DATA TO USE: Begin

(* ===== verification/SqliteFaults.v ===== *)
(** * The server when statements fail

    [SqliteAtomic] says what a publication and a creation leave when statements
    fail.  Here nothing is assumed of the health of the connection: any statement of
    any request may fail, and a failure inside a transaction may roll it back.  [sound]
    is what every method keeps then, so that by the interface [StoreKeeps] every
    component and every interleaving of calls that hold the mutex keeps it; and [put_under_faults]
    follows an edit over HTTP to what its client is told. *)
From S2P Require Import Prelude Timestamp DataTypes SqliteOrm MemOrm ConfigStore SqliteConfigStore SqliteAtomic StoreOps StoreInvariants StoreTheorems History NamespaceManager PublishEngine Auth Strings Json Api HttpServer HttpTheorems GrpcService Concurrency ConcurrencyTheorems.
Import PublishEngine.PublishEngine HttpSession.

(** ** What failing statements cannot break *)

(** The entry of the log has its version record. *)
Definition has_version (vers : list ConfigVersion) (l : ChangeLog) : Prop :=
  cl_operation l ≠ "delete" →
  Exists (λ v, cv_config_id v = cl_config_id l ∧ cv_version v = cl_version l ∧
    cv_value v = cl_new_value l) vers.

(** The history and the log start with [vers0] and [logs0], and the log tells of no
    value that the history does not have. *)
Record audited (vers0 : list ConfigVersion) (logs0 : list ChangeLog) (d : database) : Prop := {
  au_vers : vers0 `prefix_of` config_versions d;
  au_logs : logs0 `prefix_of` change_logs d;
  au_recorded : Forall (has_version (config_versions d)) (change_logs d);
}.

Lemma has_version_mono vers vers' l : vers ⊆ vers' → has_version vers l → has_version vers' l.
Proof. unfold has_version. rewrite !Exists_exists. intros Hv Hl Hop. destruct (Hl Hop) as (v & ? & ?). eauto. Qed.

Section sound.
Context `{!SqliteOrm, !SqliteOrmLaws _}.
Context (vers0 : list ConfigVersion) (logs0 : list ChangeLog).
Local Abbreviation audited := (audited vers0 logs0).

(** The schema's constraints and the audit trail, now and at [BEGIN]. *)
Definition intact (d : database) : Prop := valid fk_enabled d ∧ audited d.
Definition sound (c : conn) : Prop := intact (db_of c) ∧ ∀ d, tx_of c = Some d → intact d.

#[export] Instance fault_observed : Observed conn Store := {|
  view c := abs_view (db_of c, tx_of c);
  ready := sound;
|}.
Local Abbreviation keep := (keeps (T := conn) (O := fault_observed) (λ _, True)).

Lemma aborted_sound c c' : sound c → aborted c c' → sound c'.
Proof.
  intros [Hd Ht] [[Ed Et]|(d & Et & Ed & Et')]; unfold sound; rewrite Ed; rewrite ?Et, ?Et'; [done|].
  split; [by apply Ht|done].
Qed.

Lemma keeps_run {A : Type} (m : M conn A) :
  (∀ c, sound c → run m c (λ _ c', sound c')) → keep m.
Proof.
  intros Hm c Hc _. specialize (Hm c Hc). unfold run in Hm. exists (m c).1, (m c).2.
  split_and!; [by destruct (m c)|done..].
Qed.

(** A statement that keeps the audit trail keeps [sound], failed or not. *)
Lemma statement_keeps {A : Type} (m : M conn A) eff res :
  statement m eff res → (∀ d, audited d → audited (eff d)) → keep m.
Proof.
  intros [Hs _ _ Hval] Heff c Hc _. specialize (Hs c). unfold wp.
  destruct (m c) as [[a| |] c'] eqn:E; [|exists Throw, c'; split_and!; [done|by eapply aborted_sound|done]|done].
  destruct Hs as (Ed & Et & _), Hc as [[Hv Ha] Ht]. exists (Ret a), c'. split; [done|].
  split; [|done]. cbn. unfold sound, intact. rewrite Ed, Et. split; [|done]. split; [|by apply Heff]. by eapply Hval.
Qed.

Lemma refused_keeps {A : Type} (m : M conn A) : refused m → keep m.
Proof.
  intros [Hs _] c Hc _. destruct (Hs c) as (c' & E & Hx). exists Throw, c'.
  split_and!; [done|by eapply aborted_sound|done].
Qed.

Lemma control_keeps (m : M conn ()) eff :
  control m eff →
  (∀ d tx d' tx', eff d tx = Some (d', tx') → intact d → (∀ x, tx = Some x → intact x) →
    intact d' ∧ ∀ x, tx' = Some x → intact x) →
  keep m.
Proof.
  intros [Hs _ _] Heff c Hc _. specialize (Hs c). unfold wp.
  destruct (m c) as [[a| |] c'] eqn:E; [|exists Throw, c'; split_and!; [done|by eapply aborted_sound|done]|done].
  destruct Hc as [Hd Ht]. exists (Ret a), c'. split; [done|]. split; [|done]. cbn. by eapply Heff.
Qed.

Lemma int32_keeps z : keep (int32 z).
Proof. unfold int32. case_decide; [apply keeps_ret|apply keeps_undef]. Qed.

(** *** The statements of the store *)
Lemma audited_same d d' :
  config_versions d' = config_versions d → change_logs d' = change_logs d → audited d → audited d'.
Proof. intros Ev El []. split; by rewrite ?Ev, ?El. Qed.

Lemma get_all_keeps {R : Type} `{Table R} (P : R → Prop) `{∀ r, Decision (P r)} : keep (orm_get_all P).
Proof. eapply statement_keeps; [apply law_get_all|done]. Qed.
Lemma get_all_by_keeps {R : Type} `{Table R} (P : R → Prop) `{∀ r, Decision (P r)} (le : relation R)
    `{RelDecision R R le} lim : Transitive le → Total le → keep (orm_get_all_by P le lim).
Proof. intros ??. eapply statement_keeps; [by apply law_get_all_by|done]. Qed.
Lemma update_keeps k : keep (orm_update k).
Proof. eapply statement_keeps; [apply law_update|]. intros d. by apply audited_same. Qed.
Lemma begin_keeps : keep orm_begin_transaction.
Proof. eapply control_keeps; [apply law_begin|]. intros d [] d' tx' [=]; subst. naive_solver. Qed.
Lemma commit_keeps : keep orm_commit.
Proof. eapply control_keeps; [apply law_commit|]. intros d [] d' tx' [=]; subst. naive_solver. Qed.
Lemma rollback_keeps : keep orm_rollback.
Proof. eapply control_keeps; [apply law_rollback|]. intros d [] d' tx' [=]; subst. naive_solver. Qed.

Lemma insert_keeps {R : Type} `{Table R} (r : R) :
  (∀ d, config_versions (insert_row r d) = config_versions d) →
  (∀ d, change_logs (insert_row r d) = change_logs d) → keep (orm_insert r).
Proof.
  intros Hv Hl. assert (insertable R ∨ own_key = true ∧ writes_keys = false) as [Hi|[Hown Hk]].
  { unfold insertable. destruct own_key, writes_keys; auto. }
  - eapply statement_keeps; [by apply law_insert|]. intros d. by apply audited_same.
  - apply refused_keeps. by apply law_insert_refused.
Qed.
Lemma update_all_keeps {R : Type} `{Table R} (f : R → R) (P : R → Prop) `{∀ r, Decision (P r)} :
  (∀ d, config_versions (update_rows P f d) = config_versions d) →
  (∀ d, change_logs (update_rows P f d) = change_logs d) → keep (orm_update_all f P).
Proof. intros Hv Hl. eapply statement_keeps; [apply law_update_all|]. intros d. by apply audited_same. Qed.
Lemma remove_all_keeps {R : Type} `{Table R} (P : R → Prop) `{∀ r, Decision (P r)} :
  (∀ d, config_versions (remove_rows P d) = config_versions d) →
  (∀ d, change_logs (remove_rows P d) = change_logs d) → keep (orm_remove_all P).
Proof. intros Hv Hl. eapply statement_keeps; [apply law_remove_all|]. intros d. by apply audited_same. Qed.

Lemma audited_version (v : ConfigVersion) d : audited d → audited (insert_row v d).
Proof.
  intros [Hv Hl Hr]. unfold insert_row. split; cbn; [by apply prefix_app_r|done|].
  eapply Forall_impl; [exact Hr|]. intros l. apply has_version_mono. set_solver.
Qed.
Lemma audited_log (l : ChangeLog) d :
  has_version (config_versions d) (inserted l d) → audited d → audited (insert_row l d).
Proof.
  intros Hn [Hv Hl Hr]. unfold insert_row. split; cbn; [done|by apply prefix_app_r|].
  apply Forall_app. split; [done|]. by apply Forall_singleton.
Qed.

(** The record of a deletion names no version. *)
Lemma insert_delete_log_keeps ci ns key opr ts :
  keep (orm_insert (mkChangeLog 0 ci ns key 0 "" "" "delete" opr ts)).
Proof. eapply statement_keeps; [by apply law_insert|]. intros d. apply audited_log. intros []. done. Qed.

(** A version record and, after it, the entry of the log that tells of it. *)
Lemma version_then_log_keeps {A : Type} n ci ns key old value op opr ts (a : A) :
  keep (_ ← orm_insert (mkConfigVersion n ci value op opr ts);
        _ ← orm_insert (mkChangeLog 0 ci ns key n old value op opr ts); mret a).
Proof.
  apply keeps_run. intros c Hc. eapply run_statement; [by apply law_insert| |].
  2: { intros c'. by apply aborted_sound. }
  intros _ c1 Hd1 Ht1 _ Hv1. destruct Hc as [[Hv Ha] Ht].
  assert (sound c1) as Hc1.
  { unfold sound, intact. rewrite Hd1, Ht1. split; [|done]. split; [auto|by apply audited_version]. }
  eapply run_statement; [by apply law_insert| |].
  2: { intros c'. by apply aborted_sound. }
  intros _ c2 Hd2 Ht2 _ Hv2. destruct Hc1 as [[Hv' Ha'] Ht']. unfold run, sound, intact. cbn.
  rewrite Hd2, Ht2. split; [|done]. split; [auto|]. apply audited_log; [|done].
  intros _. rewrite Hd1. unfold insert_row. cbn. apply Exists_app. right. by apply Exists_cons_hd.
Qed.

(** ** The methods of the store *)
#[local] Hint Resolve int32_keeps get_all_keeps update_keeps begin_keeps commit_keeps rollback_keeps
  insert_delete_log_keeps version_then_log_keeps : keeps.
#[local] Hint Extern 1 (keeps _ (orm_insert _)) => by apply insert_keeps : keeps.
#[local] Hint Extern 1 (keeps _ (orm_get_all_by _ _ _)) => apply get_all_by_keeps; apply _ : keeps.
#[local] Hint Extern 1 (keeps _ (orm_update_all _ _)) => by apply update_all_keeps : keeps.
#[local] Hint Extern 1 (keeps _ (orm_remove_all _)) => by apply remove_all_keeps : keeps.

DATA TO USE: End

## WHAT YOU SHOULD DO
Would you set down, word for word, the lines from the opening of the entries above through the line with "any statement of", both included, and no others?

## EXERCISE OUTPUT
(* ===== verification/SqliteFaults.v ===== *)
(** * The server when statements fail

    [SqliteAtomic] says what a publication and a creation leave when statements
    fail.  Here nothing is assumed of the health of the connection: any statement of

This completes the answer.